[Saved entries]
⟨
Lemma X7_Reset_presence_witness :
  fst (Tarm.Reset (tarm_boot cfg0 three)) = Ok tt
  /\ fst (Tarm.Reset (tarm_boot cfg0 [])) = Err (ErrFmt "presence error 0x%x" [240]).
Proof.
  split.
  - destruct (X7_Reset_presence (tarm_boot cfg0 three) 0%nat 1%nat 1 224
                (snd (tarm_Close 0%nat (Tarm.world (tarm_boot cfg0 three))))
                (snd (tarm_OpenPort "/dev/ttyUSB0" 9600
                        (snd (tarm_Close 0%nat (Tarm.world (tarm_boot cfg0 three))))))
                (snd (tarm_Write 1%nat [240]
                   (snd (tarm_OpenPort "/dev/ttyUSB0" 9600
                        (snd (tarm_Close 0%nat (Tarm.world (tarm_boot cfg0 three))))))))
                (snd (tarm_Read 1%nat 1 (snd (tarm_Write 1%nat [240]
                   (snd (tarm_OpenPort "/dev/ttyUSB0" 9600
                        (snd (tarm_Close 0%nat (Tarm.world (tarm_boot cfg0 three))))))))))
             ) as (_ & _ & Hok); [reflexivity ..|].
    rewrite Hok by lia. reflexivity.
  - destruct (X7_Reset_presence (tarm_boot cfg0 []) 0%nat 1%nat 1 240
                (snd (tarm_Close 0%nat (Tarm.world (tarm_boot cfg0 []))))
                (snd (tarm_OpenPort "/dev/ttyUSB0" 9600
                        (snd (tarm_Close 0%nat (Tarm.world (tarm_boot cfg0 []))))))
                (snd (tarm_Write 1%nat [240]
                   (snd (tarm_OpenPort "/dev/ttyUSB0" 9600
                        (snd (tarm_Close 0%nat (Tarm.world (tarm_boot cfg0 []))))))))
                (snd (tarm_Read 1%nat 1 (snd (tarm_Write 1%nat [240]
                   (snd (tarm_OpenPort "/dev/ttyUSB0" 9600
                        (snd (tarm_Close 0%nat (Tarm.world (tarm_boot cfg0 []))))))))))
             ) as (_ & Herr & _); [reflexivity ..|].
    rewrite Herr by lia. reflexivity.
Defined.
⟩
### TASK PROMPT:
What's needed is a word-for-word restatement of all the entries.

### RESPONSE BOX:
Lemma X7_Reset_presence_witness :
  fst (Tarm.Reset (tarm_boot cfg0 three)) = Ok tt
  /\ fst (Tarm.Reset (tarm_boot cfg0 [])) = Err (ErrFmt "presence error 0x%x" [240]).
Proof.
  split.
  - destruct (X7_Reset_presence (tarm_boot cfg0 three) 0%nat 1%nat 1 224
                (snd (tarm_Close 0%nat (Tarm.world (tarm_boot cfg0 three))))
                (snd (tarm_OpenPort "/dev/ttyUSB0" 9600
                        (snd (tarm_Close 0%nat (Tarm.world (tarm_boot cfg0 three))))))
                (snd (tarm_Write 1%nat [240]
                   (snd (tarm_OpenPort "/dev/ttyUSB0" 9600
                        (snd (tarm_Close 0%nat (Tarm.world (tarm_boot cfg0 three))))))))
                (snd (tarm_Read 1%nat 1 (snd (tarm_Write 1%nat [240]
                   (snd (tarm_OpenPort "/dev/ttyUSB0" 9600
                        (snd (tarm_Close 0%nat (Tarm.world (tarm_boot cfg0 three))))))))))
             ) as (_ & _ & Hok); [reflexivity ..|].
    rewrite Hok by lia. reflexivity.
  - destruct (X7_Reset_presence (tarm_boot cfg0 []) 0%nat 1%nat 1 240
                (snd (tarm_Close 0%nat (Tarm.world (tarm_boot cfg0 []))))
                (snd (tarm_OpenPort "/dev/ttyUSB0" 9600
                        (snd (tarm_Close 0%nat (Tarm.world (tarm_boot cfg0 []))))))
                (snd (tarm_Write 1%nat [240]
                   (snd (tarm_OpenPort "/dev/ttyUSB0" 9600
                        (snd (tarm_Close 0%nat (Tarm.world (tarm_boot cfg0 []))))))))
                (snd (tarm_Read 1%nat 1 (snd (tarm_Write 1%nat [240]
                   (snd (tarm_OpenPort "/dev/ttyUSB0" 9600
                        (snd (tarm_Close 0%nat (Tarm.world (tarm_boot cfg0 []))))))))))
             ) as (_ & Herr & _); [reflexivity ..|].
    rewrite Herr by lia. reflexivity.
Defined.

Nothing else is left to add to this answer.